WHAT YOU SHOULD DO: Your task is to reproduce exactly the lines that run from the beginning of the data through the line where "and hands the" appears.

RAW DATA:

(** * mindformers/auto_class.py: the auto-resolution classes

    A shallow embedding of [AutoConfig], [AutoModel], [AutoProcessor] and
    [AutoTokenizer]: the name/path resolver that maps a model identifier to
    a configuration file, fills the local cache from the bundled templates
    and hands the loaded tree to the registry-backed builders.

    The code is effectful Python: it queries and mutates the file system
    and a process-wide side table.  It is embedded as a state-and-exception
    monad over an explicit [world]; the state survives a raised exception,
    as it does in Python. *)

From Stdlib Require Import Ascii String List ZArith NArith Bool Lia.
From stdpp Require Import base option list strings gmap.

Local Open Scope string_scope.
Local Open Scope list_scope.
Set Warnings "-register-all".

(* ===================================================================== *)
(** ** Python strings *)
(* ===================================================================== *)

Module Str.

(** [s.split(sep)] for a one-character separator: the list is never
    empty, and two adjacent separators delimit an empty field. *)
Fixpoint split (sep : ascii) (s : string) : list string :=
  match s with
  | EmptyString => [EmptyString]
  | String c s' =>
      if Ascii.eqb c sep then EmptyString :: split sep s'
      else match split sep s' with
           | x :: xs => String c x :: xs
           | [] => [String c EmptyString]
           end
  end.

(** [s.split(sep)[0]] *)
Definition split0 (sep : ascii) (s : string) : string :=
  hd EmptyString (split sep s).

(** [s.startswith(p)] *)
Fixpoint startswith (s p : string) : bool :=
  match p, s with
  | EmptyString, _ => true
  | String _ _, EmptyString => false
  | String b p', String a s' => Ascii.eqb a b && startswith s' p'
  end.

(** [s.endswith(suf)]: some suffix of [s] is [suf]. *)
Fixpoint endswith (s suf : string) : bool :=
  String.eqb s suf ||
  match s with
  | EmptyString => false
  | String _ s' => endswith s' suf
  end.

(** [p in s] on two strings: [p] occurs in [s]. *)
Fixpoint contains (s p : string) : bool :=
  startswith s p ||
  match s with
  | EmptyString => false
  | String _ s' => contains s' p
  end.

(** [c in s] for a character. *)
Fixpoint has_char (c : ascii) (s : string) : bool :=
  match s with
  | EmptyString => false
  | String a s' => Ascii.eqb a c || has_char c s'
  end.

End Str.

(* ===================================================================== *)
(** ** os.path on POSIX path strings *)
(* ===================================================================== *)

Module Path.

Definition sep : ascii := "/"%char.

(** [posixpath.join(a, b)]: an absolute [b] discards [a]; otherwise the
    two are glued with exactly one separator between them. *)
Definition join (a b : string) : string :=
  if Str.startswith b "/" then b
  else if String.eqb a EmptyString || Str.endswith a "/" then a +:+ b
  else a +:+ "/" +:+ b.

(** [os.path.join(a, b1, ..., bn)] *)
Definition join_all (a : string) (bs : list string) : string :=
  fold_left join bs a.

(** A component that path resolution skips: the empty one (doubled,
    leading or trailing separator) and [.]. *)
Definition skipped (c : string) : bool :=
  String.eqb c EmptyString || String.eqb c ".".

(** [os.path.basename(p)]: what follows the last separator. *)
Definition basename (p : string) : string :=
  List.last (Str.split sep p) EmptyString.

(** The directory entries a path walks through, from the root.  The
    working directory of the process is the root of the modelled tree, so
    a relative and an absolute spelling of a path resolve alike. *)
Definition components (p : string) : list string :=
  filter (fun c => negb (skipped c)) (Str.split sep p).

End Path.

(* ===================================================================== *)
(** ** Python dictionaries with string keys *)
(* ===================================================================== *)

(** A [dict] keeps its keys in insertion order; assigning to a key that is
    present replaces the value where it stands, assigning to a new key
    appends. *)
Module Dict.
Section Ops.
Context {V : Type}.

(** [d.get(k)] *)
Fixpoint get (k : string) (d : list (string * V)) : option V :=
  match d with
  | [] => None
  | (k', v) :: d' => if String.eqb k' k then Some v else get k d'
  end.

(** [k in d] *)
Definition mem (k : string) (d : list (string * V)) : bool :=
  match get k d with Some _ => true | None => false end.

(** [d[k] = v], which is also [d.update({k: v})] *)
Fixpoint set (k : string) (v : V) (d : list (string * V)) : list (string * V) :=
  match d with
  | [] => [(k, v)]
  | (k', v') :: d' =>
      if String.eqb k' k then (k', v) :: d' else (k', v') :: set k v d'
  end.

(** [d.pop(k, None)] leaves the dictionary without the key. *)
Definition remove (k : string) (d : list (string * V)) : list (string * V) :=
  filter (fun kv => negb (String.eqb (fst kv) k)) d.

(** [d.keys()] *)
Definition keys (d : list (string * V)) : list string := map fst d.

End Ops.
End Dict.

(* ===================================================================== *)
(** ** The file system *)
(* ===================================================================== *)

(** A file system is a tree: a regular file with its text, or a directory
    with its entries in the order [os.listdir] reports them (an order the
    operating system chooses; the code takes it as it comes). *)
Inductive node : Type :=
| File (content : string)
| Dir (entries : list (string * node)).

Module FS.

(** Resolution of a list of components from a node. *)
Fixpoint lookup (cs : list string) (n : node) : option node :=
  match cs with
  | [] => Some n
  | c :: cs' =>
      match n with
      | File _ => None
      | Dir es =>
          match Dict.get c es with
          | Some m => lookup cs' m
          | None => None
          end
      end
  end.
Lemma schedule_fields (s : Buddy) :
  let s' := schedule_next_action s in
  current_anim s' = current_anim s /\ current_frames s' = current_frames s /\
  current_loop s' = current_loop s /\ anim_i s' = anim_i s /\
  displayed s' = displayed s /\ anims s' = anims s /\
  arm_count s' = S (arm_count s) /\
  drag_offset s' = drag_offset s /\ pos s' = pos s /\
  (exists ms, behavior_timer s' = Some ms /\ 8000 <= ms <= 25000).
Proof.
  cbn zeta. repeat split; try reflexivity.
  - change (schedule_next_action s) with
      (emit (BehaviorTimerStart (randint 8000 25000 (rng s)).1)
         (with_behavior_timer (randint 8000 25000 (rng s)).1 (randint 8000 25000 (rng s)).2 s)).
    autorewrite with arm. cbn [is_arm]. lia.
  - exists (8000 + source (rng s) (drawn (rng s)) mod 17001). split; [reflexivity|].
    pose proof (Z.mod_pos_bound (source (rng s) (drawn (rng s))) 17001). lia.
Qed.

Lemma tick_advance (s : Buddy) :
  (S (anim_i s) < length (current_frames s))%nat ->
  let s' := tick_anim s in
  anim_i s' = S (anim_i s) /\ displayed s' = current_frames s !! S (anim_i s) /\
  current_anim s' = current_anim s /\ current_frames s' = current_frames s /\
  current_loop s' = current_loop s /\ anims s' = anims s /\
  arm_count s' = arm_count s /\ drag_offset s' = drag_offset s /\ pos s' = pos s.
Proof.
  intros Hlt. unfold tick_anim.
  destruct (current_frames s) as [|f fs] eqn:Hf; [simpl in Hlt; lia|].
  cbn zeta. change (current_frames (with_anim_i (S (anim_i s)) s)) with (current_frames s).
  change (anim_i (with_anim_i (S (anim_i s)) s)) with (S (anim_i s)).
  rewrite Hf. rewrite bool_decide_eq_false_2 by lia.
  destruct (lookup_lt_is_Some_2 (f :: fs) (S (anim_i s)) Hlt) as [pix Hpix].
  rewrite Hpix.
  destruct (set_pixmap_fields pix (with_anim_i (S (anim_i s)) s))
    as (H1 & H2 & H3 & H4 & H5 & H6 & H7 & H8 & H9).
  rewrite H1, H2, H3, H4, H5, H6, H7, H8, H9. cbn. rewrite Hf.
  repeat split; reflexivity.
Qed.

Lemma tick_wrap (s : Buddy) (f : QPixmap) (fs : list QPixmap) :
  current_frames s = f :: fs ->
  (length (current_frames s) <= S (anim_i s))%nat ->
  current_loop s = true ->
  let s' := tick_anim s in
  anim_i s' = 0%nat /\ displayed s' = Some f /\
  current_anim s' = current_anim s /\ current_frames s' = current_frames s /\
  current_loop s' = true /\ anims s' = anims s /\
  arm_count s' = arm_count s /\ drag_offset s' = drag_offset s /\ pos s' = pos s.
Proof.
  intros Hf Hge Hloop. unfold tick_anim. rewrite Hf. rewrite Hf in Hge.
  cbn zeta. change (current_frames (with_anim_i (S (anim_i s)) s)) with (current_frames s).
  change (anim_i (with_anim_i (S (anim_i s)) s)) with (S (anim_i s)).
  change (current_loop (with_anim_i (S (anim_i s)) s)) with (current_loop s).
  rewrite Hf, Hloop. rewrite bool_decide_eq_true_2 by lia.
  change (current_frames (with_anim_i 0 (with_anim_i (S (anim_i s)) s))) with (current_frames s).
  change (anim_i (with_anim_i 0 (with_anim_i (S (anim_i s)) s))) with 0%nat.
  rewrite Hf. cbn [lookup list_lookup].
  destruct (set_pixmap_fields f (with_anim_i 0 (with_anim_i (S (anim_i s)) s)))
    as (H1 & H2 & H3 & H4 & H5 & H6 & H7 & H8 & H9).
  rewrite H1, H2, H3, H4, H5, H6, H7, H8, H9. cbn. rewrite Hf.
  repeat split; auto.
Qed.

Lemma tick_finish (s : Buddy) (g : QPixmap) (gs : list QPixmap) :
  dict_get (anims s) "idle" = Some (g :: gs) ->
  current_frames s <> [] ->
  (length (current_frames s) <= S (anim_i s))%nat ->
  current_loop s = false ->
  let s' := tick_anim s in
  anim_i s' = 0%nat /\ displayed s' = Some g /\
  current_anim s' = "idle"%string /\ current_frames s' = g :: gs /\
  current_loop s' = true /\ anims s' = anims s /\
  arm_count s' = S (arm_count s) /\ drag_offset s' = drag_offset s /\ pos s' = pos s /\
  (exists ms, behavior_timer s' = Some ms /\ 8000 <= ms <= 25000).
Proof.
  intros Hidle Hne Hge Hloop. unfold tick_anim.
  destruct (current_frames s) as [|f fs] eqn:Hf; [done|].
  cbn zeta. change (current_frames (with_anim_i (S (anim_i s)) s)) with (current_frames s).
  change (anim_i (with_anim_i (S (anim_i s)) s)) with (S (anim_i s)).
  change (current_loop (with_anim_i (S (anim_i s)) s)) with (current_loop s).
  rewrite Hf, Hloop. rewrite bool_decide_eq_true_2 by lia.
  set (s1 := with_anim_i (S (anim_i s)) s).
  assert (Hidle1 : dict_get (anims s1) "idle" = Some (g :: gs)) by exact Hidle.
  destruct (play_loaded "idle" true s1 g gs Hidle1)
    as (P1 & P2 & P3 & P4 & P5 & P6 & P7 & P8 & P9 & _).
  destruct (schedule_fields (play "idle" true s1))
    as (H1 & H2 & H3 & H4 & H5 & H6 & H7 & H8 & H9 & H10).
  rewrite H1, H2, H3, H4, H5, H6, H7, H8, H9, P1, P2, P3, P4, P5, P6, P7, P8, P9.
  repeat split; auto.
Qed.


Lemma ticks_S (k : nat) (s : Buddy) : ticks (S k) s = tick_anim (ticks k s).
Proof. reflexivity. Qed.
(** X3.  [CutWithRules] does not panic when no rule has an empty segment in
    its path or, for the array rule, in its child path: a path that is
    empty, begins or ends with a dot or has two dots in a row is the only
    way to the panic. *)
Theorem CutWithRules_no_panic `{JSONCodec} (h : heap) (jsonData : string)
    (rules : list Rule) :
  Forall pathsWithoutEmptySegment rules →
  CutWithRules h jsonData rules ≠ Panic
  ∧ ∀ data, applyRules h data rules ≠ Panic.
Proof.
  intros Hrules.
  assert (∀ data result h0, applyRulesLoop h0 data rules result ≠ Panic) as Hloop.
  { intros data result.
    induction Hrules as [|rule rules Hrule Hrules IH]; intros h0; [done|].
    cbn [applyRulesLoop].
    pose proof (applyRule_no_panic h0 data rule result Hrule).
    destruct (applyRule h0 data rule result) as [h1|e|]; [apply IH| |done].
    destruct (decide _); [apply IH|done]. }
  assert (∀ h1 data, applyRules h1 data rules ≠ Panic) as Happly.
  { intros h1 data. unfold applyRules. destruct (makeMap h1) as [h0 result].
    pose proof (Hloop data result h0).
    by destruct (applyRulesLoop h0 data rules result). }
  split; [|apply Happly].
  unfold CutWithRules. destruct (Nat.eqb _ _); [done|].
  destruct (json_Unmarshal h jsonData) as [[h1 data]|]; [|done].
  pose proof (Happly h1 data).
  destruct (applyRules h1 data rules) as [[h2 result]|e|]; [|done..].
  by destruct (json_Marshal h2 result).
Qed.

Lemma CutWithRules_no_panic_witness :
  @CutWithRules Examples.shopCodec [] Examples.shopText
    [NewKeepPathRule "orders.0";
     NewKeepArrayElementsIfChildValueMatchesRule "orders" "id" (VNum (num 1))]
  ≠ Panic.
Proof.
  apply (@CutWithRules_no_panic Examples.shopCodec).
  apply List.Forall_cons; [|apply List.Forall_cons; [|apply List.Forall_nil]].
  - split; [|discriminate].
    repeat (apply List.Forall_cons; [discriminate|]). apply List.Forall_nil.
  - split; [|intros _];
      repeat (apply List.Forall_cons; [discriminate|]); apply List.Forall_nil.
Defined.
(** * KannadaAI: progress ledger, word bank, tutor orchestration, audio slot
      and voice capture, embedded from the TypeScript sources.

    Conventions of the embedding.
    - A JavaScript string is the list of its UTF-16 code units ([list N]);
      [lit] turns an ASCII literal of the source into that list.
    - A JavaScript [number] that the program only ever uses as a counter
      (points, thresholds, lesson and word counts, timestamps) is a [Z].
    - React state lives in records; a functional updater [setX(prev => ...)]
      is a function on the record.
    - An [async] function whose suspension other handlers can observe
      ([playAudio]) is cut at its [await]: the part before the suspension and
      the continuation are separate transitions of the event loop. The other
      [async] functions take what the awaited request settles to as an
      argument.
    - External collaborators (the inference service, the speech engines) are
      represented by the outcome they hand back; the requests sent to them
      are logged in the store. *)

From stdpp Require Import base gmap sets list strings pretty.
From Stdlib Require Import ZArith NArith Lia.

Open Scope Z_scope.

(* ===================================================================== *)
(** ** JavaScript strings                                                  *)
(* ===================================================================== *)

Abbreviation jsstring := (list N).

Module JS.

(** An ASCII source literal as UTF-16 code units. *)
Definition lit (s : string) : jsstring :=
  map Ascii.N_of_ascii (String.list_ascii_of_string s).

ANSWER BELOW:
(** * mindformers/auto_class.py: the auto-resolution classes

    A shallow embedding of [AutoConfig], [AutoModel], [AutoProcessor] and
    [AutoTokenizer]: the name/path resolver that maps a model identifier to
    a configuration file, fills the local cache from the bundled templates
    and hands the loaded tree to the registry-backed builders.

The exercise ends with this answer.